In seguito al suo trasferimento a Milano nel 1842 e dietro consiglio del più celebre fratello Giuseppe, Carlo Canella si esercitò nell’esecuzione degli scorci cittadini più caratteristici e richiesti dal mercato. Il Duomo, ripreso da diversi punti di vista e in varie condizioni atmosferiche, divenne un soggetto ricorrente nella sua produzione, ripetutamente presentato alle rassegne espositive milanesi e veronesi tra il 1858 e il 1867.
La versione in Collezione raffigura l’imbocco della Corsia dei Servi sulla Piazza del Duomo, origine dell’antico asse viario che da Milano conduceva a Bergamo. Attualmente dedicato a Vittorio Emanuele, il corso deriva il nome dall’antica chiesa gotica di S. Maria dei Servi, riedificata in forme neoclassiche all’inizio dell’Ottocento e quindi intitolata a san Carlo.

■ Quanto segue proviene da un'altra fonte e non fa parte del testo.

(** A block that is not the last. *)
Lemma run_store_flush s T B R Lb bs : storing s T B R Lb bs → quantum ≤ m_strstart (c_find s) - m_block_start (c_find s) ≤ mbs →
  ∃ s' Lb' bs', FLUSH_BLOCK G 0 s = Ret None s' ∧ storing s' T B R Lb' bs' ∧ c_find s' = set_m_block_start (m_strstart (c_find s)) (c_find s).
Proof using HG Hapart Hspace Hwin Houtw.
  intros Hs [Hq1 Hq2]. pose proof Hs as [Hco Hch Hpd Hal Hbk Htx Hr Hrm Hin Hst]. pose proof quantum_range as (Q1 & _). pose proof (co_held _ _ _ _ _ _ Hco) as [_ HB _ _ Hlen _]. pose proof (co_pos _ _ _ _ _ _ Hco) as Hpos.
  set (n := m_strstart (c_find s) - m_block_start (c_find s)) in *. set (rest := Z.of_nat (length T + length R) - (B + m_block_start (c_find s))) in *.
  pose proof (room_block rest n ltac:(lia) Hq1 ltac:(lia)) as Hroom. assert (0 ≤ (rest - n) / quantum) by (apply Z.div_pos; lia).
  destruct (run_store_out s T B R Lb bs 0 Hs ltac:(lia) Hq2) as (s' & l & E & Hl & Hb & Elen & Hpd' & Hq & Hav). { unfold room in *. lia. }
  set (b := take (Z.to_nat (m_strstart (c_find s) - m_block_start (c_find s))) (drop (Z.to_nat (B + m_block_start (c_find s))) T)) in *. set (s1 := set_c_find _ s) in *. exists s', (Lb ++ l), (bs ++ [b]). split; [done|]. pose proof Hq as [(W1 & _ & _ & W4 & W5 & W6) (I1 & I2 & I3) Hm].
  split; [|done]. split.
  - apply (core_quiet s1); [|done|done]. apply core_find; [done|done|exact Hpos].
  - rewrite W6. exact Hch.
  - by rewrite app_assoc.
  - rewrite open_fields_snoc. by apply aligned_app.
  - apply Forall_app_2; [done|]. constructor; [|done]. split; [done|]. pose proof quantum_range. lia.
  - rewrite join_app, Htx, W6. cbn [c_find set_c_find m_block_start set_m_block_start s1]. cbn. rewrite app_nil_r. unfold b. rewrite take_take_drop. f_equal. lia.
  - rewrite W6. cbn. lia.
  - rewrite W6, Hav. cbn [c_find set_c_find m_block_start set_m_block_start s1]. cbn. replace (_ - (B + m_strstart (c_find s))) with (rest - n) by lia. fold n. lia.
  - rewrite I1. done.
  - rewrite W1, W4, W5. exact Hst.
Qed.

(** Lookahead becomes part of the block. *)
Lemma storing_move s T B R Lb bs p : storing s T B R Lb bs → m_strstart (c_find s) ≤ p ≤ m_strstart (c_find s) + m_lookahead (c_find s) →
  storing (set_c_find (set_m_lookahead (m_strstart (c_find s) + m_lookahead (c_find s) - p) (set_m_strstart p (c_find s))) s) T B R Lb bs.
Proof using HG.
  intros [Hco Hch Hpd Hal Hbk Htx Hr Hrm Hin Hst] Hp. pose proof (co_pos _ _ _ _ _ _ Hco) as Hpos. pose proof (hd_n _ _ _ _ _ (co_held _ _ _ _ _ _ Hco)) as Hn.
  split; [|cbn|by destruct Hpd|done|done|done|cbn; lia|done|done|done].
  - apply core_find; [done|cbn; lia|cbn; lia].
  - rewrite <-(app_nil_r T). apply (chained_mono G T [] B (m_strstart (c_find s))); [done|lia].
Qed.

Lemma run_stored_round s T B R Lb bs : storing s T B R Lb bs → short s →
  ∃ r s' T' B' R' Lb' bs', stored_round BYFOUR little NO_DIVIDE G Z_FINISH mbs tt s = Ret r s' ∧ storing s' T' B' R' Lb' bs' ∧ short s' ∧ T' ++ R' = T ++ R ∧
    match r with
    | inl _ => m_lookahead (c_find s') + Z.of_nat (length R') < m_lookahead (c_find s) + Z.of_nat (length R)
    | inr x => x = None ∧ m_lookahead (c_find s') = 0 ∧ R' = []
    end.
Proof using HG Hapart Hspace Hwin Houtw.
  intros Hs Hsh. pose proof quantum_range as (Q1 & Q2 & Q3 & Q4 & Q5 & Q6 & Q7 & Q8). pose proof (window_size_range G HG) as [_ Hws]. unfold stored_round. dstep.
  assert (∃ r s1 T1 B1 R1, (if m_lookahead (c_find s) <=? 1 then
         fill_window BYFOUR little NO_DIVIDE G;; f ← finding;
         mret (if (m_lookahead f =? 0) && (Z_FINISH =? Z_NO_FLUSH) then Some (Some need_more) else if m_lookahead f =? 0 then Some None else None)
       else mret None) s = Ret r s1 ∧ storing s1 T1 B1 R1 Lb bs ∧ short s1 ∧ T1 ++ R1 = T ++ R ∧
       m_lookahead (c_find s1) + Z.of_nat (length R1) = m_lookahead (c_find s) + Z.of_nat (length R) ∧
       (r = Some None ∧ m_lookahead (c_find s1) = 0 ∧ R1 = [] ∨ r = None ∧ 1 ≤ m_lookahead (c_find s1))) as (r & s1 & T1 & B1 & R1 & E1 & Hs1 & Hsh1 & Ht1 & Hsum & Hr).
  { destruct (Z.leb_spec (m_lookahead (c_find s)) 1) as [Hl|Hl].
    - destruct (run_store_fill s T B R Lb bs Hs Hsh Hl) as (s1 & B1 & R1 & R2 & E & Hs1 & Hsh1 & ER & El & Hend). rewrite run_bind, E. cbn beta iota. dstep. rewrite run_ret.
      rewrite andb_false_r. eexists _, s1, (T ++ R1), B1, R2. split; [done|]. split; [done|]. split; [done|]. split; [by rewrite ER, app_assoc|]. split; [rewrite ER, length_app; lia|].
      pose proof (co_pos _ _ _ _ _ _ (sg_core _ _ _ _ _ _ Hs1)). destruct (Z.eqb_spec (m_lookahead (c_find s1)) 0); [left|right; split; [done|lia]]. split; [done|]. split; [done|]. destruct Hend; [done|lia].
    - exists None, s, T, B, R. split; [done|]. split; [done|]. split; [done|]. split; [done|]. split; [done|]. right. split; [done|lia]. }
  rewrite run_bind, E1. cbn beta iota. clear E1. destruct Hr as [(-> & Hl0 & HR1)|[-> Hl1]].
  { exists (inr None), s1, T1, B1, R1, Lb, bs. by split_and!. }
  pose proof (sg_range _ _ _ _ _ _ Hs1) as Hrg. pose proof (hd_n _ _ _ _ _ (co_held _ _ _ _ _ _ (sg_core _ _ _ _ _ _ Hs1))) as Hn. unfold short in Hsh1.
  set (f := c_find s1) in *. set (p := m_strstart f + m_lookahead f) in *. dstep. fold f. fold p. rewrite (wrap_small 32 p) by lia. dstep. set (s2 := set_c_find _ s1). change (m_strstart (c_find s2)) with p. change (m_block_start (c_find s2)) with (m_block_start f).
  rewrite (wrap_small 64 (_ + mbs)) by lia. rewrite (proj2 (Z.eqb_neq p 0)) by lia. cbn [orb]. rewrite run_bind. destruct (Z.leb_spec (m_block_start f + mbs) p) as [Hge|Hlt].
  - dstep. change (m_strstart (c_find s2)) with p. rewrite (wrap_small 32 (p - _)), (wrap_small 32 (_ + mbs)) by lia.
    set (s3 := set_c_find _ s2). assert (storing s3 T1 B1 R1 Lb bs) as Hs3 by (apply (storing_move s1 T1 B1 R1 Lb bs (m_block_start f + mbs) Hs1); fold f; lia).
    destruct (run_store_flush s3 T1 B1 R1 Lb bs Hs3) as (s4 & Lb' & bs' & E & Hs4 & Ef); [change (quantum ≤ m_block_start f + mbs - m_block_start f ≤ mbs); lia|].
    rewrite E. cbn beta iota. dstep. rewrite Ef. cbn [m_strstart m_block_start set_m_block_start]. change (m_strstart (c_find s3)) with (m_block_start f + mbs).
    rewrite (wrap_small 32 (_ + mbs)), Z.sub_diag by lia. rewrite run_bind, (proj2 (Z.leb_gt _ (u32 0))) by (change (u32 0) with 0; lia). rewrite run_ret. cbn beta iota.
    exists (inl tt), s4, T1, B1, R1, Lb', bs'. split; [done|]. split; [done|]. split; [unfold short; rewrite Ef; cbn; change (m_strstart (c_find s3)) with (m_block_start f + mbs); lia|].
    split; [done|]. rewrite Ef. change (m_lookahead (set_m_block_start (m_strstart (c_find s3)) (c_find s3))) with (p - (m_block_start f + mbs)). lia.
  - rewrite run_ret. cbn beta iota. dstep. change (m_strstart (c_find s2)) with p. change (m_block_start (c_find s2)) with (m_block_start f).
    assert (storing s2 T1 B1 R1 Lb bs) as Hs2.
    { pose proof (storing_move s1 T1 B1 R1 Lb bs p Hs1) as Hmv. fold f in Hmv. fold p in Hmv. rewrite Z.sub_diag in Hmv. apply Hmv. lia. }
    rewrite (wrap_small 32 (m_block_start f)), (wrap_small 32 (p - _)) by lia. rewrite run_bind. destruct (Z.leb_spec (MAX_DIST G) (p - m_block_start f)) as [Hfar|Hnear].
    + destruct (run_store_flush s2 T1 B1 R1 Lb bs Hs2) as (s4 & Lb' & bs' & E & Hs4 & Ef); [change (quantum ≤ p - m_block_start f ≤ mbs); lia|]. rewrite E. cbn beta iota.
      exists (inl tt), s4, T1, B1, R1, Lb', bs'. split; [done|]. split; [done|]. split; [unfold short; rewrite Ef; cbn; change (m_strstart (c_find s2)) with p; lia|]. split; [done|]. rewrite Ef.
      change (m_lookahead (set_m_block_start (m_strstart (c_find s2)) (c_find s2))) with 0. lia.
    + rewrite run_ret. cbn beta iota. exists (inl tt), s2, T1, B1, R1, Lb, bs. split; [done|]. split; [done|]. split; [unfold short; change (p - m_block_start f < quantum); unfold quantum; lia|].
      split; [done|]. change (m_lookahead (c_find s2)) with 0. lia.
Qed.

(** The whole of the input, in stored blocks. *)
Record stored_all (s : compressor) (text l : list Z) : Prop := {
  sa_blocks : ∃ bs b, aligned l (open_fields bs ++ stored_fields 1 0 b) ∧ Forall (λ b, Forall is_byte b ∧ Z.of_nat (length b) < 2 ^ 16) (bs ++ [b]) ∧ mjoin (bs ++ [b]) = text;
  sa_pend : pend s (header ++ l) [];
  sa_strm : s_avail_in (c_strm s) = 0 ∧ 4 ≤ s_avail_out (c_strm s) ∧ s_adler (c_strm s) = Adler.adler text;
  sa_wrap : c_wrap s = 1 }.

Lemma run_deflate_stored s T B R Lb bs : storing s T B R Lb bs → short s →
  ∃ s' l, deflate_stored BYFOUR little NO_DIVIDE G Z_FINISH s = Ret finish_done s' ∧ stored_all s' (T ++ R) l.
Proof using HG Hapart Hspace Hwin Houtw.
  intros Hs Hsh. pose proof quantum_range as (Q1 & Q2 & Q3 & Q4 & Q5 & Q6 & _). unfold deflate_stored. fold mbs. rewrite run_bind, run_get. cbn beta iota.
  destruct (loop_total (S := compressor) (R := option block_state)
    (λ n _ s1, ∃ T1 B1 R1 Lb1 bs1, storing s1 T1 B1 R1 Lb1 bs1 ∧ short s1 ∧ T1 ++ R1 = T ++ R ∧ Z.of_nat n = m_lookahead (c_find s1) + Z.of_nat (length R1))
    (λ x s1, ∃ T1 B1 Lb1 bs1, storing s1 T1 B1 [] Lb1 bs1 ∧ short s1 ∧ T1 = T ++ R ∧ x = None ∧ m_lookahead (c_find s1) = 0)
    (stored_round BYFOUR little NO_DIVIDE G Z_FINISH mbs)) with (n := Z.to_nat (m_lookahead (c_find s) + Z.of_nat (length R))) (fuel := input_left s) (st := tt) (s := s)
    as (x & s1 & E & T1 & B1 & Lb1 & bs1 & Hs1 & Hsh1 & -> & -> & Hl1).
  - intros n [] s1 (T1 & B1 & R1 & Lb1 & bs1 & Hs1 & Hsh1 & Ht1 & Hn). destruct (run_stored_round s1 T1 B1 R1 Lb1 bs1 Hs1 Hsh1) as (r & s2 & T2 & B2 & R2 & Lb2 & bs2 & E & Hs2 & Hsh2 & Ht2 & Hr).
    exists r, s2. split; [done|]. pose proof (co_pos _ _ _ _ _ _ (sg_core _ _ _ _ _ _ Hs2)) as Hp. destruct r as [[]|x].
    + exists (Z.to_nat (m_lookahead (c_find s2) + Z.of_nat (length R2))). split; [lia|]. exists T2, B2, R2, Lb2, bs2. split; [done|]. split; [done|]. split; [congruence|lia].
    + destruct Hr as (-> & Hl & ->). exists T2, B2, Lb2, bs2. rewrite app_nil_r in Ht2. split; [done|]. split; [done|]. split; [congruence|done].
  - pose proof (co_pos _ _ _ _ _ _ (sg_core _ _ _ _ _ _ Hs)) as Hp. destruct (ur_avail _ _ _ _ (co_unread _ _ _ _ _ _ (sg_core _ _ _ _ _ _ Hs))) as [Ea _]. unfold input_left. lia.
  - pose proof (co_pos _ _ _ _ _ _ (sg_core _ _ _ _ _ _ Hs)) as Hp. exists T, B, R, Lb, bs. split; [done|]. split; [done|]. split; [done|lia].
  - rewrite run_bind, E. cbn beta iota. unfold finish_loop, last_block. change (cbool (Z_FINISH =? Z_FINISH)) with 1. set (text := T ++ R) in *.
    pose proof Hs1 as [Hco Hch Hpd Hal Hbk Htx Hr Hrm Hin (Hlev & Hwrap & _)]. unfold short in Hsh1. pose proof (co_held _ _ _ _ _ _ Hco) as [_ HB _ _ Hlen _].
    set (n := m_strstart (c_find s1) - m_block_start (c_find s1)) in *. cbn [length] in Hrm. replace (Z.of_nat (length text + 0) - (B1 + m_block_start (c_find s1))) with n in Hrm by lia.
    assert (0 ≤ n / quantum) by (apply Z.div_pos; lia). unfold room in Hrm.
    destruct (run_store_out s1 text B1 [] Lb1 bs1 1 Hs1 ltac:(lia) ltac:(fold n; lia) ltac:(fold n; lia)) as (s2 & l & E2 & Hl & Hb & Elen & Hpd2 & Hq & Hav).
    fold n in Hav, Elen, Hl, Hb. set (b := take (Z.to_nat n) (drop _ text)) in *. exists s2, (Lb1 ++ l). rewrite run_bind, E2. cbn beta iota. rewrite run_ret. change (Z_FINISH =? Z_FINISH) with true. split; [done|].
    destruct Hq as [(W1 & _ & _ & _ & _ & _) (_ & I2 & I3) _]. split.
    + exists bs1, b. split; [by apply aligned_app|]. split; [apply Forall_app_2; [done|]; constructor; [split; [done|lia]|done]|].
      rewrite join_app, Htx. cbn. rewrite app_nil_r. unfold b. rewrite take_take_drop. apply take_ge. lia.
    + by rewrite app_assoc.
    + rewrite I2, I3, Hav. destruct (ur_avail _ _ _ _ (co_unread _ _ _ _ _ _ Hco)) as [Ea _]. split; [exact Ea|]. split; [lia|].
      destruct (co_checked _ _ _ _ _ _ Hco) as (K1 & _). rewrite drop_0 in K1. by apply K1.
    + by rewrite W1.
Qed.
End loop.

(** ** One call of [deflate] *)

(** The two bytes of the header are accepted by [inflate]. *)
Lemma header_word_ok G t wbits : 9 ≤ k_w_bits G ≤ 15 → t_level t = 0 → k_w_bits G ≤ wbits →
  let h := header_word G t 0 in 0 ≤ h < 2 ^ 16 ∧ header_ok wbits (h / 256) (h mod 256).
Proof.
  intros Hb Hl Hw. unfold header_word, level_flags. rewrite Hl. change (0 <? 2) with true. rewrite orb_true_r. change (0 =? 0) with true. cbv zeta.
  assert (k_w_bits G = 9 ∨ k_w_bits G = 10 ∨ k_w_bits G = 11 ∨ k_w_bits G = 12 ∨ k_w_bits G = 13 ∨ k_w_bits G = 14 ∨ k_w_bits G = 15) as Hc by lia.
  destruct Hc as [E|[E|[E|[E|[E|[E|E]]]]]]; rewrite E in *; (split; [split; [discriminate|reflexivity]|]);
    (split; [split; [discriminate|reflexivity]|]); (split; [split; [discriminate|reflexivity]|]); (split; [reflexivity|]); (split; [|split; reflexivity]);
    match goal with |- ?x ≤ _ => let y := eval vm_compute in x in change x with y end; done.
Qed.

Lemma be_bytes_halves v : 0 ≤ v < 2 ^ 32 → [v / 2 ^ 16 / 256; v / 2 ^ 16 mod 256] ++ [v mod 2 ^ 16 / 256; v mod 2 ^ 16 mod 256] = be_bytes v.
Proof.
  intros Hv. unfold be_bytes. cbn [app]. f_equal; [|f_equal; f_equal; [|f_equal]].
  - rewrite Z.div_div by lia. change (2 ^ 16 * 256) with (2 ^ 24). rewrite Z.mod_small; [done|]. split; [apply Z.div_pos; lia|apply Z.div_lt_upper_bound; lia].
  - change 256 with (2 ^ 8). by rewrite (div_mod_pow v 8 16) by lia.
  - change 256 with (2 ^ 8). by rewrite mod_mod_pow by lia.
Qed.

Section call.
Context (BYFOUR little NO_DIVIDE : bool) (G : geometry) (out n_out : Z).
Abbreviation pb := (pending_buf G).
Abbreviation pbs := (pending_buf_size G).
Abbreviation quiet := (quiet G out n_out).
Abbreviation pend := (pend G out n_out).
Hypothesis HG : geometry_ok G.
Hypothesis Hapart : disjoint_ranges out n_out pb pbs.
Hypothesis Hspace : n_out < 2 ^ 32.
Hypothesis Hwin : disjoint_ranges (window G) (window_size G) pb pbs.
Hypothesis Houtw : disjoint_ranges out n_out (window G) (window_size G).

La facciata del Duomo di Milano in primissimo piano è quasi del tutto esclusa dallo spazio visivo, mentre il fianco dell’edificio proietta un cono d’ombra sulla strada brulicante di folla. Nel cuore della città sono raffigurati tutti gli strati sociali - popolani, borghesi e aristocratici -, i banchi di vendita, le carrozze, con una intensa vena narrativa che si sofferma a descrivere i dettagli più minuti della vita quotidiana. L’aspetto umile e feriale della città, con il suo ritmo concitato, diviene protagonista della veduta che relega il Duomo nel ruolo di imponente quinta architettonica, ma ancora nume tutelare e simbolo cittadino.
Il dipinto rappresenta una prova di maturità per l’interpretazione vivace e personale del soggetto che si affranca, finalmente, dagli usuali modelli di riferimento di Giuseppe Canella, abbandonando la visione dilatata da cannocchiale ottico, per adottare un punto di fuga fortemente decentrato e un deciso contrasto di luci. Il gusto cronachistico nella rappresentazione delle scene di vita contemporanea accomuna l’opera alla produzione matura di Angelo Inganni, caratterizzata dalla fusione tra pittura di genere e veduta prospettica, la cui fortuna persistette ben oltre la metà del secolo. Si conosce una variante, erroneamente attribuita a Giuseppe Canella, già di proprietà del marchese Zanoletti, che differisce dall’opera in Collezione soltanto nei personaggi in primo piano, a riprova di una produzione quasi seriale del soggetto destinata al grande pubblico.
Dal novembre 2011 l’opera è visibile nell’allestimento delle Gallerie d’Italia a Milano.